#### Data ####

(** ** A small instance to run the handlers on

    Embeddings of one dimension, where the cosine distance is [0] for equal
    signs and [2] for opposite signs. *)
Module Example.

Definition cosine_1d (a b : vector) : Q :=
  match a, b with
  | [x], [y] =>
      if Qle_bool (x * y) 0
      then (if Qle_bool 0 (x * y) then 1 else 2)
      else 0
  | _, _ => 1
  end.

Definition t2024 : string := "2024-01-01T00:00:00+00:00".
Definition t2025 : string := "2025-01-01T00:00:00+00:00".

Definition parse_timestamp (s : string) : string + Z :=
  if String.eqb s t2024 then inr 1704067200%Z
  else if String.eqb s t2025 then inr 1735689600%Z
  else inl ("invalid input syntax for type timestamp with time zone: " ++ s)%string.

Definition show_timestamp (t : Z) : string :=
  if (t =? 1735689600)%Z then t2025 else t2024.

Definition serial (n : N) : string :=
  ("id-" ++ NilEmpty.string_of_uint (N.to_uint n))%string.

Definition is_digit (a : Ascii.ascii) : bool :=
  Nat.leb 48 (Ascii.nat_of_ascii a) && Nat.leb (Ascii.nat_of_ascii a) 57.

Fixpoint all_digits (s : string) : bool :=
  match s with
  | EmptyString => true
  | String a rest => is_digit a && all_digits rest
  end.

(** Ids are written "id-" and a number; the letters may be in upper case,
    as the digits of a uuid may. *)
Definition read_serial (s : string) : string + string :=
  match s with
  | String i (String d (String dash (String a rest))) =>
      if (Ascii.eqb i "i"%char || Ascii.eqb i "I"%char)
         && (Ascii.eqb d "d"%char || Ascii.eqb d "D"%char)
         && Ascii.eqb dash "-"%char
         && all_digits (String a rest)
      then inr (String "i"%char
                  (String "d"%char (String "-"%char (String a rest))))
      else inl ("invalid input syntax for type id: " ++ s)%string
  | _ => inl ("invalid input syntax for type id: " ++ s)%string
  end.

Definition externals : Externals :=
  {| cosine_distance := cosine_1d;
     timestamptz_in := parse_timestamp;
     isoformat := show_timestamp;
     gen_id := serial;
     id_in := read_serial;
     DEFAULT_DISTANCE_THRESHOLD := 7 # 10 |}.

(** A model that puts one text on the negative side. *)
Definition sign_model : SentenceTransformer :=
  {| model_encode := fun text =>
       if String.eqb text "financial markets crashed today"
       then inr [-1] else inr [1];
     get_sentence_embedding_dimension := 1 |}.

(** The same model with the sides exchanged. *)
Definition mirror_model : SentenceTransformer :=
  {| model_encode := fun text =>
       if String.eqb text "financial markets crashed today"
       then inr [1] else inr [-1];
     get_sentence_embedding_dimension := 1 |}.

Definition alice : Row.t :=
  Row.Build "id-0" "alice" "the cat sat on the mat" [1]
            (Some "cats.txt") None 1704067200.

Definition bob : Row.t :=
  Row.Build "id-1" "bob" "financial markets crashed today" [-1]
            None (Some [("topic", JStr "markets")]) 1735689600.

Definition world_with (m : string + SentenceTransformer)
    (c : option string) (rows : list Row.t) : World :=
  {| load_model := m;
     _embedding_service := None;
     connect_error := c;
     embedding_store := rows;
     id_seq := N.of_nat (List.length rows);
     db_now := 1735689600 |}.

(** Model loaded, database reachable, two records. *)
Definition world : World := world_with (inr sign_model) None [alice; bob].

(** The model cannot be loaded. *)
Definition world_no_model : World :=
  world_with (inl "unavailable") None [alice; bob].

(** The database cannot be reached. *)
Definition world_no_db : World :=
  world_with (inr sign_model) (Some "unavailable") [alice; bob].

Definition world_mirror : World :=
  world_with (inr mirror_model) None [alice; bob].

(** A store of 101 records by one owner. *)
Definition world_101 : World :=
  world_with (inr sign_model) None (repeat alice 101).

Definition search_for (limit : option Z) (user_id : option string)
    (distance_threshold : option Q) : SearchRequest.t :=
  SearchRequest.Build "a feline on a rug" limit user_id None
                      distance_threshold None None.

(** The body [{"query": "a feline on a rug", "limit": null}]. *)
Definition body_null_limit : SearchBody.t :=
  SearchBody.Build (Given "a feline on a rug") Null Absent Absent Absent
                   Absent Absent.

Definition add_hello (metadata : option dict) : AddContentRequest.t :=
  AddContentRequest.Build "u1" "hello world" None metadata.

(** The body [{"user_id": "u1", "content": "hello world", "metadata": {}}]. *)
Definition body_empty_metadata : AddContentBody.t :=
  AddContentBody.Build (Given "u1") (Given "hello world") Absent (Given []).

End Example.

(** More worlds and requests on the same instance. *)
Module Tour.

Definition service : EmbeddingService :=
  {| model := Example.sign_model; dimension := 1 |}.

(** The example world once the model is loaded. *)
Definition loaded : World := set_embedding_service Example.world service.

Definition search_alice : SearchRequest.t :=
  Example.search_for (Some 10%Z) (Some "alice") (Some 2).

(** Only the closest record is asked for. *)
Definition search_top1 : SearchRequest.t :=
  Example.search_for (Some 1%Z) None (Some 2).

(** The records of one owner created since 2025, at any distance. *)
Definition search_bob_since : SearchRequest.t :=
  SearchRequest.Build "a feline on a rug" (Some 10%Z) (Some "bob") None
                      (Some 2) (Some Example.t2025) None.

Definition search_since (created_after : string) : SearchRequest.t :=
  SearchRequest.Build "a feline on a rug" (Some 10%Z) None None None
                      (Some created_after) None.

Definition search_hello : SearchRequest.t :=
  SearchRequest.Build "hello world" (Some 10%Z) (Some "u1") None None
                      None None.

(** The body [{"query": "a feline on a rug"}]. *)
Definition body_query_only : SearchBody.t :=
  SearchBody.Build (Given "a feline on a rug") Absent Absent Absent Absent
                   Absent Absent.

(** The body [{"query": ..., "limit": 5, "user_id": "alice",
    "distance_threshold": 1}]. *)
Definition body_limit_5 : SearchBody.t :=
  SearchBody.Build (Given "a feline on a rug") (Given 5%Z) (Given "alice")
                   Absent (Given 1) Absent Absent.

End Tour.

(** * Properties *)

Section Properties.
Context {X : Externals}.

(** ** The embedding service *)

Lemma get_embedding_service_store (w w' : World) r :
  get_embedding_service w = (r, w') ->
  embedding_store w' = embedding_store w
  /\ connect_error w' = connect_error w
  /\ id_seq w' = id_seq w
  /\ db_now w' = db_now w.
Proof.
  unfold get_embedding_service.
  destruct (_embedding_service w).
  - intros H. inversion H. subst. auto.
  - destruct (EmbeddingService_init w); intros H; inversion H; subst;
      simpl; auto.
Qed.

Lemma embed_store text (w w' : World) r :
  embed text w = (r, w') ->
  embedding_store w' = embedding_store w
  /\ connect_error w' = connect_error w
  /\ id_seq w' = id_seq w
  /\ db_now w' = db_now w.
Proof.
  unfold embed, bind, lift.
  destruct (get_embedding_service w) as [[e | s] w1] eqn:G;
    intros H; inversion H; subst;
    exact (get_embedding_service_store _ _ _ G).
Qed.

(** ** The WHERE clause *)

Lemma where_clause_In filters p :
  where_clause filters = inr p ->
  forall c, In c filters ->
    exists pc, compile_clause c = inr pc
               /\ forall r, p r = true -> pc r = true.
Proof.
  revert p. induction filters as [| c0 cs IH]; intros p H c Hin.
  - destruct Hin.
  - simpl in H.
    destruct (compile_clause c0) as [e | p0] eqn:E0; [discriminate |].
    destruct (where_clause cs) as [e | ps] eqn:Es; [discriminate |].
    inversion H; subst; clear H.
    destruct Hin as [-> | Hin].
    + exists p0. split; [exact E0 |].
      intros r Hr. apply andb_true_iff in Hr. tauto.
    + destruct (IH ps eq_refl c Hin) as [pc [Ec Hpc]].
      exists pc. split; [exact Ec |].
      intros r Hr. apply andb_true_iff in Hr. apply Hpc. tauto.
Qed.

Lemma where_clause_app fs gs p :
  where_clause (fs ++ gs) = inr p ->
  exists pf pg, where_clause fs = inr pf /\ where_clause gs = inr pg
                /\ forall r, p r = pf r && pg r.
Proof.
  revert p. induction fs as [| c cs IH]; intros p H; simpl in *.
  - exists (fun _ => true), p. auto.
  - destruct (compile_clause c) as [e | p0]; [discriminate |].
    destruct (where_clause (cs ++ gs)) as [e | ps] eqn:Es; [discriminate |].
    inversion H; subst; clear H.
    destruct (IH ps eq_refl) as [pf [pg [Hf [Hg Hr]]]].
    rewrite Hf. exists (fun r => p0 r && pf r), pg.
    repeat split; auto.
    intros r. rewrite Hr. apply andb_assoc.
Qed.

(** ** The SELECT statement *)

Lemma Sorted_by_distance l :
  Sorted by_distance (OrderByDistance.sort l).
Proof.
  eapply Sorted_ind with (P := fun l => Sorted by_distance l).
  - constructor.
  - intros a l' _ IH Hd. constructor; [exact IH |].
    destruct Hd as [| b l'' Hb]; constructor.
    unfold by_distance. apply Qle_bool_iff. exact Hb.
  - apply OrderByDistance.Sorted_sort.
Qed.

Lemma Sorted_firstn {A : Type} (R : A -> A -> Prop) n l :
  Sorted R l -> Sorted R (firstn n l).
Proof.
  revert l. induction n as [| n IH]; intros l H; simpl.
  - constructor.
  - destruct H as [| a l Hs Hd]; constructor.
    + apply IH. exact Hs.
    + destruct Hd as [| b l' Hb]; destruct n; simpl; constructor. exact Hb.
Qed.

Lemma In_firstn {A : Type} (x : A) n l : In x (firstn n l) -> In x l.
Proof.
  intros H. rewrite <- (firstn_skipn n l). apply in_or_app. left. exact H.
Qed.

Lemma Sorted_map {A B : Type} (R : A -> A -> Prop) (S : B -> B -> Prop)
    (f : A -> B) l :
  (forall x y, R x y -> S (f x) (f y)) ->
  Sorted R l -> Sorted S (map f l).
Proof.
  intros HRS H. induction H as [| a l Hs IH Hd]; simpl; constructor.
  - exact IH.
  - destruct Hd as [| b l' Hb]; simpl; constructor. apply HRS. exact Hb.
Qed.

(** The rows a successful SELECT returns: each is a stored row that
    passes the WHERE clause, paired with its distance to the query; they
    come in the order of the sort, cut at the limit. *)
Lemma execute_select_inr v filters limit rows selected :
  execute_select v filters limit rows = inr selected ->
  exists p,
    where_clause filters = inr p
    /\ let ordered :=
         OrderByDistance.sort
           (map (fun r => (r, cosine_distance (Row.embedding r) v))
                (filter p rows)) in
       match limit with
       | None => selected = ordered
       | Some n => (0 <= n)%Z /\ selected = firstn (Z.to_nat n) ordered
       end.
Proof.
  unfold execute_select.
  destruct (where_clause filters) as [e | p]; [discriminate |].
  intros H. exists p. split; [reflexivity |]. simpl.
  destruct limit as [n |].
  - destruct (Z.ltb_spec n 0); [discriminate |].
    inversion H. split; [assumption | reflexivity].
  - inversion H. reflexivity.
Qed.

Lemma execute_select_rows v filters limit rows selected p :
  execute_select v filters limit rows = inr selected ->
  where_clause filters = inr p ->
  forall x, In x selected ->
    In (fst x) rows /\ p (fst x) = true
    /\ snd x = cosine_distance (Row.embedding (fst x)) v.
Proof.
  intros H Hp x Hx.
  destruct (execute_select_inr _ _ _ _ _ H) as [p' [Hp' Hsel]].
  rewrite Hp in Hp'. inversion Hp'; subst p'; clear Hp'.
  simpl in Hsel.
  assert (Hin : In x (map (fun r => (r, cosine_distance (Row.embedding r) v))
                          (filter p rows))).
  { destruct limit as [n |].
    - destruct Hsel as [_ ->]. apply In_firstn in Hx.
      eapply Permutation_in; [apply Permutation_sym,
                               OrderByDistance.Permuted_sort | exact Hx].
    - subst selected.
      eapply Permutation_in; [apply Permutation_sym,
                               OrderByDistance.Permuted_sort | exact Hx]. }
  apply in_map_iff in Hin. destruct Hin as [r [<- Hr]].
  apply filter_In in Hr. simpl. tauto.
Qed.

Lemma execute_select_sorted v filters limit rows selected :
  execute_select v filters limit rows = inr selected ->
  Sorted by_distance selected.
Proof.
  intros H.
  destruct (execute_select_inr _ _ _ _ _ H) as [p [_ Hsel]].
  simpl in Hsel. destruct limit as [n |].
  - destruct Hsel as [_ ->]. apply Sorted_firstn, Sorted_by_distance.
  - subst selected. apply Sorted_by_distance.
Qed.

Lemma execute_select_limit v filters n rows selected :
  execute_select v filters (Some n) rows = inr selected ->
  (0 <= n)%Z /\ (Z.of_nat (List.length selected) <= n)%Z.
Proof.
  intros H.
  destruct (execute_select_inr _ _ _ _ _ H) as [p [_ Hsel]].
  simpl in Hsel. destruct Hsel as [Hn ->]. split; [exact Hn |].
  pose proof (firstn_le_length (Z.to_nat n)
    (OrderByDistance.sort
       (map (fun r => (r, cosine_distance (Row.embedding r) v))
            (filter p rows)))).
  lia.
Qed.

####
#### Data ####

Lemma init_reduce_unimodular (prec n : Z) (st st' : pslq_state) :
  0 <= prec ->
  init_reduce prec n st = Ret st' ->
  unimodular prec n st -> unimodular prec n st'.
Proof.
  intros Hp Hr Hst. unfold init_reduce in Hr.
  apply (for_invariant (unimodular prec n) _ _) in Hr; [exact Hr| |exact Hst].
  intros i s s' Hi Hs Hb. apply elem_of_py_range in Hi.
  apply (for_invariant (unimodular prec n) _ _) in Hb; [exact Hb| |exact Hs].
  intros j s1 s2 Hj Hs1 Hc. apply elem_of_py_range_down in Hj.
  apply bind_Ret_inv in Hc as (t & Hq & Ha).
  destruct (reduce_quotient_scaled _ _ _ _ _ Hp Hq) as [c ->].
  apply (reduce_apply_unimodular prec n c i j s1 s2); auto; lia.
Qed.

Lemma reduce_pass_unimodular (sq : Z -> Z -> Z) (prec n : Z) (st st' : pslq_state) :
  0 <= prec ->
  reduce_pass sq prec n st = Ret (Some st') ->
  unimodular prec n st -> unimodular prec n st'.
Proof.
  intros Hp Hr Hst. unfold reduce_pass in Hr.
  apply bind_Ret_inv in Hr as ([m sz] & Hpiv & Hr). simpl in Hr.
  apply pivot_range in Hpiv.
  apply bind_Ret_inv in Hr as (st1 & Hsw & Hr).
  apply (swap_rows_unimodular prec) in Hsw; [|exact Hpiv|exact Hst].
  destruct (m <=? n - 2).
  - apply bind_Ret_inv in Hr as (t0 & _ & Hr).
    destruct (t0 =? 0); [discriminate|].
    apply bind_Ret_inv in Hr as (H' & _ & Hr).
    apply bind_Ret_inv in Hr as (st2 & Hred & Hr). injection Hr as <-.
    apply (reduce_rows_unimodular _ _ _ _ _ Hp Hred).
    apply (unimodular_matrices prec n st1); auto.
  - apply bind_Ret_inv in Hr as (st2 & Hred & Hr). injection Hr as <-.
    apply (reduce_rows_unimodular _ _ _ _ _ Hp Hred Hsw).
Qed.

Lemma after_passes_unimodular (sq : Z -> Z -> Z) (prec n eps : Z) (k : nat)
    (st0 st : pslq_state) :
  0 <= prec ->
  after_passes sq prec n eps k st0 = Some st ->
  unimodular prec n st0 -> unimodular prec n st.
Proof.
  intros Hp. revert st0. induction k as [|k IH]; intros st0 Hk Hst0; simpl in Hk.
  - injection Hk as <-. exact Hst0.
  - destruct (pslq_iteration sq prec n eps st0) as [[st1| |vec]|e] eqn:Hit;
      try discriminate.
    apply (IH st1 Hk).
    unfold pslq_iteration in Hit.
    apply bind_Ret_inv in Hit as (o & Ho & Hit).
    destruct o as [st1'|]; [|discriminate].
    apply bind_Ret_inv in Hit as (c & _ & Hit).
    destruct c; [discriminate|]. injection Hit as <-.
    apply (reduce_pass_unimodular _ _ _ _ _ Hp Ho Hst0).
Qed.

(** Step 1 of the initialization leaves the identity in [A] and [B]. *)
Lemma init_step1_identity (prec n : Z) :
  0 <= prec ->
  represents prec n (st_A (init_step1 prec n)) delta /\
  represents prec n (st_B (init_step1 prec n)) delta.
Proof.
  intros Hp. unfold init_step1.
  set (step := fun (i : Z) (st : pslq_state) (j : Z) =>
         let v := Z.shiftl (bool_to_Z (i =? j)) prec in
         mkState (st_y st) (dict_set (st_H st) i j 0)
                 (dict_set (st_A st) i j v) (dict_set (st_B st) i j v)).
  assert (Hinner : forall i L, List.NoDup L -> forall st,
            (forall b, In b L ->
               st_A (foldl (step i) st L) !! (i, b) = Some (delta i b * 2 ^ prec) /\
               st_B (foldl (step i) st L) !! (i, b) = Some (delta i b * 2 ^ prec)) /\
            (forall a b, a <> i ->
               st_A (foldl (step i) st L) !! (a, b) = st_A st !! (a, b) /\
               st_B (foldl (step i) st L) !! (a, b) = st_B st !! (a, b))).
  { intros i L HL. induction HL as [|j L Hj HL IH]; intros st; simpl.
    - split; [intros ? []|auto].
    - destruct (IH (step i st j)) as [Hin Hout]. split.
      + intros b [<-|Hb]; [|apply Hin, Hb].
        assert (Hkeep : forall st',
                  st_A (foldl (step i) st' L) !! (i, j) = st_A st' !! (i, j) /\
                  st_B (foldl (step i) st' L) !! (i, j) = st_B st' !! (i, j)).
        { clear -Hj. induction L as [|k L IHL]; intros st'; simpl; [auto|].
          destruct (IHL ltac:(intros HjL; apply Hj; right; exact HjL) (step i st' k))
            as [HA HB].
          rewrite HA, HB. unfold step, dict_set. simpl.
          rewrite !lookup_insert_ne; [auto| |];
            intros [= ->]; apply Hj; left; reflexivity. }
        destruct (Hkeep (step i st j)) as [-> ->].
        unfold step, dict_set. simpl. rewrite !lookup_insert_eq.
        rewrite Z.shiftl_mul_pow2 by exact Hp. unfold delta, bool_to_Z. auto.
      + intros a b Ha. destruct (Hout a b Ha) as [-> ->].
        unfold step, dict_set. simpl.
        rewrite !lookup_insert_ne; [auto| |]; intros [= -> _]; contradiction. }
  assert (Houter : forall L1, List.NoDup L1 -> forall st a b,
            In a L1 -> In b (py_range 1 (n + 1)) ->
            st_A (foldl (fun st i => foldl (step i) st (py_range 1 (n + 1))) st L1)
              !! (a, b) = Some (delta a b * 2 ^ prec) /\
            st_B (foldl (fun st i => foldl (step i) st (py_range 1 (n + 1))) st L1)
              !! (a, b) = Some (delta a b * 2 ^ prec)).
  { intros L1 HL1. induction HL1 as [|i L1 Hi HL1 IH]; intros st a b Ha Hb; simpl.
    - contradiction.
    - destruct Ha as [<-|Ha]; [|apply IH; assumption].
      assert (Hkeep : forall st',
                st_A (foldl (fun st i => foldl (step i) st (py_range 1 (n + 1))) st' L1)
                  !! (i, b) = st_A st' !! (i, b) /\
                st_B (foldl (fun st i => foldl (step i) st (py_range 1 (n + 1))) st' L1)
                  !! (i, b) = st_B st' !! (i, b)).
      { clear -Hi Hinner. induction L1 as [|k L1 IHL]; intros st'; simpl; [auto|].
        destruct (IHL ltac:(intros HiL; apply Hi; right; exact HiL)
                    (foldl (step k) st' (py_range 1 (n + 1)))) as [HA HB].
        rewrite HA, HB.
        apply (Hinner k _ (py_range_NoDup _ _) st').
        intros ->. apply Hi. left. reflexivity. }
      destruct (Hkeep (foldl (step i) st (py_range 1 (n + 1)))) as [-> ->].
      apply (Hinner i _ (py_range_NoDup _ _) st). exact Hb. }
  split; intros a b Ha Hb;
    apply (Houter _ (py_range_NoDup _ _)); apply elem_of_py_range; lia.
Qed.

####

### Your instructions
Take exactly the lines from the one containing "then inr (String" through the one containing "(c : option" in the data above, and output them with nothing added.

### Response to the exercise
      then inr (String "i"%char
                  (String "d"%char (String "-"%char (String a rest))))
      else inl ("invalid input syntax for type id: " ++ s)%string
  | _ => inl ("invalid input syntax for type id: " ++ s)%string
  end.

Definition externals : Externals :=
  {| cosine_distance := cosine_1d;
     timestamptz_in := parse_timestamp;
     isoformat := show_timestamp;
     gen_id := serial;
     id_in := read_serial;
     DEFAULT_DISTANCE_THRESHOLD := 7 # 10 |}.

(** A model that puts one text on the negative side. *)
Definition sign_model : SentenceTransformer :=
  {| model_encode := fun text =>
       if String.eqb text "financial markets crashed today"
       then inr [-1] else inr [1];
     get_sentence_embedding_dimension := 1 |}.

(** The same model with the sides exchanged. *)
Definition mirror_model : SentenceTransformer :=
  {| model_encode := fun text =>
       if String.eqb text "financial markets crashed today"
       then inr [1] else inr [-1];
     get_sentence_embedding_dimension := 1 |}.

Definition alice : Row.t :=
  Row.Build "id-0" "alice" "the cat sat on the mat" [1]
            (Some "cats.txt") None 1704067200.

Definition bob : Row.t :=
  Row.Build "id-1" "bob" "financial markets crashed today" [-1]
            None (Some [("topic", JStr "markets")]) 1735689600.

Definition world_with (m : string + SentenceTransformer)
    (c : option string) (rows : list Row.t) : World :=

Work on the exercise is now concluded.